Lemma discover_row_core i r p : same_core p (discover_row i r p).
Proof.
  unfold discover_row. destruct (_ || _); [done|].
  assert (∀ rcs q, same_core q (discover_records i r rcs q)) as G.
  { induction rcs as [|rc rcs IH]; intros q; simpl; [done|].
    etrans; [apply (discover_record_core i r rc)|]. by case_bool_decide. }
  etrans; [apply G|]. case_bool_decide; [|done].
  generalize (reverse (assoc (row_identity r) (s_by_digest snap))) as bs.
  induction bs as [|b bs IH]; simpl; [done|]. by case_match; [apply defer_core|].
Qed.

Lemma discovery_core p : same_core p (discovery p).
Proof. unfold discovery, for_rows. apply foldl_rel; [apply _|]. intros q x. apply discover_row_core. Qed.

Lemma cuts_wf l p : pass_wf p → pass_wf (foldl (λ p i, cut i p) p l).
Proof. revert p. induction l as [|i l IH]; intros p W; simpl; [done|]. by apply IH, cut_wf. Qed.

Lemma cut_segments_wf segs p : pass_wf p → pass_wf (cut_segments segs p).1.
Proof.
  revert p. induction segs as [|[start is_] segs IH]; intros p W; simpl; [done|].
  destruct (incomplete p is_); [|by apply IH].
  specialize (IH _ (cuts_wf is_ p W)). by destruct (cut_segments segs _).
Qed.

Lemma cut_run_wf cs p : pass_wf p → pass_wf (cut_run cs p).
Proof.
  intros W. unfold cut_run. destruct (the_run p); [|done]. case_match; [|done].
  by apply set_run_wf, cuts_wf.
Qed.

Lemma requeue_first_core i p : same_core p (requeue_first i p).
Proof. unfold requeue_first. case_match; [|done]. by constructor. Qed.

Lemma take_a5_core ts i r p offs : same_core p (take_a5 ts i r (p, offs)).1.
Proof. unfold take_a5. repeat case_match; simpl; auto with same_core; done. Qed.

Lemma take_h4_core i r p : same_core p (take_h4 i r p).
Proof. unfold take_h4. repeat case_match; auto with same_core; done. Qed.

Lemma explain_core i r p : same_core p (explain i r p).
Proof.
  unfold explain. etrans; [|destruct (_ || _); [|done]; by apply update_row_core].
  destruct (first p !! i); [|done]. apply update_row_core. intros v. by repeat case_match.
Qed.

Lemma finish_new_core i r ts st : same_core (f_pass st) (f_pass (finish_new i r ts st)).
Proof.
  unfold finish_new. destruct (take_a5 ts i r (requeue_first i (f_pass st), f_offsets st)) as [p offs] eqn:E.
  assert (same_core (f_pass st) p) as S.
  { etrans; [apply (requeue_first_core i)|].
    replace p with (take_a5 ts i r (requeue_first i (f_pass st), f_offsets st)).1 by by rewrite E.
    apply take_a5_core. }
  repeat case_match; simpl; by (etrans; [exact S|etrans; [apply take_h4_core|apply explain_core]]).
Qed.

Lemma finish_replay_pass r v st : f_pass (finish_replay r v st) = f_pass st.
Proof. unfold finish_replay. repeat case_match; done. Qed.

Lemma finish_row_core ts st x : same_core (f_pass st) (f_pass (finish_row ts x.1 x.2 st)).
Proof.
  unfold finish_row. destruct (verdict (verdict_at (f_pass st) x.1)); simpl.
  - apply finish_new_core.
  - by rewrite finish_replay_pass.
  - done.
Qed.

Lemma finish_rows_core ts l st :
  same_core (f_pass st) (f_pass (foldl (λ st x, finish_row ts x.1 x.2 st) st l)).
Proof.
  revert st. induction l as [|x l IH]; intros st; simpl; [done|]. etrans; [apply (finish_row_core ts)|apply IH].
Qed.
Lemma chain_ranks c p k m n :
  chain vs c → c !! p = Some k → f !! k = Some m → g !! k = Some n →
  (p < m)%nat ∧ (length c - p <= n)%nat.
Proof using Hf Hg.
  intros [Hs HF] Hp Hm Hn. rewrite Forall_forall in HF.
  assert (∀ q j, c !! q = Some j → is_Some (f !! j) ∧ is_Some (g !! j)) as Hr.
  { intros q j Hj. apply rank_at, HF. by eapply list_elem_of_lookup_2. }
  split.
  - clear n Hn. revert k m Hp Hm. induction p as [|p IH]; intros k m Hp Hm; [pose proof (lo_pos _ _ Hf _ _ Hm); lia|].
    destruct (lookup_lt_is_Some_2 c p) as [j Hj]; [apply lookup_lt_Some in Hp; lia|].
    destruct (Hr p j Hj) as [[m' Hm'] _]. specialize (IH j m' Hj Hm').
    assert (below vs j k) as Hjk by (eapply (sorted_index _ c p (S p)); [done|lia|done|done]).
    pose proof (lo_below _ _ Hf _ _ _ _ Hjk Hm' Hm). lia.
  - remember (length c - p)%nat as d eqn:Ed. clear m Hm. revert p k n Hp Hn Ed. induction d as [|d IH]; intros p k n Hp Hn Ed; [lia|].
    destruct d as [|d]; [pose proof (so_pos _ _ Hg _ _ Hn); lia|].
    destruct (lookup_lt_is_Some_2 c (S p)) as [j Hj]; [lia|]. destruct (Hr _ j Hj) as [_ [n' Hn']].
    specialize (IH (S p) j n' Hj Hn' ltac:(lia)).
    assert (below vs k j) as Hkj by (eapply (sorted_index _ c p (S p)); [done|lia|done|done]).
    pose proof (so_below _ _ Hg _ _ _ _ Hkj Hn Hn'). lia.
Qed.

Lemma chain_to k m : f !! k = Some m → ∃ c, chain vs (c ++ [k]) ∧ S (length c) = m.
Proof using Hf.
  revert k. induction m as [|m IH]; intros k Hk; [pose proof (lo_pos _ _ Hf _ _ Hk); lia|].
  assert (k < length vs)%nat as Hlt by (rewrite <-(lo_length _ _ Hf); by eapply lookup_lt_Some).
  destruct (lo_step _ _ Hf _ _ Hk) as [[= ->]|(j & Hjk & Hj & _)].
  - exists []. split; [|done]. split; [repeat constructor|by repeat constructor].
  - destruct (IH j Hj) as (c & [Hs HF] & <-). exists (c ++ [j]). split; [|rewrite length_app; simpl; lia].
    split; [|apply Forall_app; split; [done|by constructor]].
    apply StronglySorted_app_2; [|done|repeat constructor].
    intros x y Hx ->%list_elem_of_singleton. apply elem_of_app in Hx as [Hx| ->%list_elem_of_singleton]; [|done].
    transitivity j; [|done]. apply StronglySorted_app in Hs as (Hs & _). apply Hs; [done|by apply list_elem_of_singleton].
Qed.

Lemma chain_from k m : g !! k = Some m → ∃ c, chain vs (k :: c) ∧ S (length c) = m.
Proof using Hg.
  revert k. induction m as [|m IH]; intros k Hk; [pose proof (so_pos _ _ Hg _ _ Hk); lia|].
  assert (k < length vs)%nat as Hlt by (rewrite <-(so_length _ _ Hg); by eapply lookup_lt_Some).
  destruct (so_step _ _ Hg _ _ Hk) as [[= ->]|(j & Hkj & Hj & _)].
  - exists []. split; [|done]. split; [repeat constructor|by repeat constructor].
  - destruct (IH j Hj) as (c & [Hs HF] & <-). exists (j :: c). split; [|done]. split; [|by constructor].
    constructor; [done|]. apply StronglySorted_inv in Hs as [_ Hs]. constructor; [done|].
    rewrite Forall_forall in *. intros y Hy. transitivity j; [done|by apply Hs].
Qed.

--- --- ---

* Task details:
The expected output is exactly the lines of the listing above between the line holding "Proof using Hf Hg." and the line holding "destruct (lookup_lt_is_Some_2 c p)", inclusive.

* Answer space:
Proof using Hf Hg.
  intros [Hs HF] Hp Hm Hn. rewrite Forall_forall in HF.
  assert (∀ q j, c !! q = Some j → is_Some (f !! j) ∧ is_Some (g !! j)) as Hr.
  { intros q j Hj. apply rank_at, HF. by eapply list_elem_of_lookup_2. }
  split.
  - clear n Hn. revert k m Hp Hm. induction p as [|p IH]; intros k m Hp Hm; [pose proof (lo_pos _ _ Hf _ _ Hm); lia|].
    destruct (lookup_lt_is_Some_2 c p) as [j Hj]; [apply lookup_lt_Some in Hp; lia|].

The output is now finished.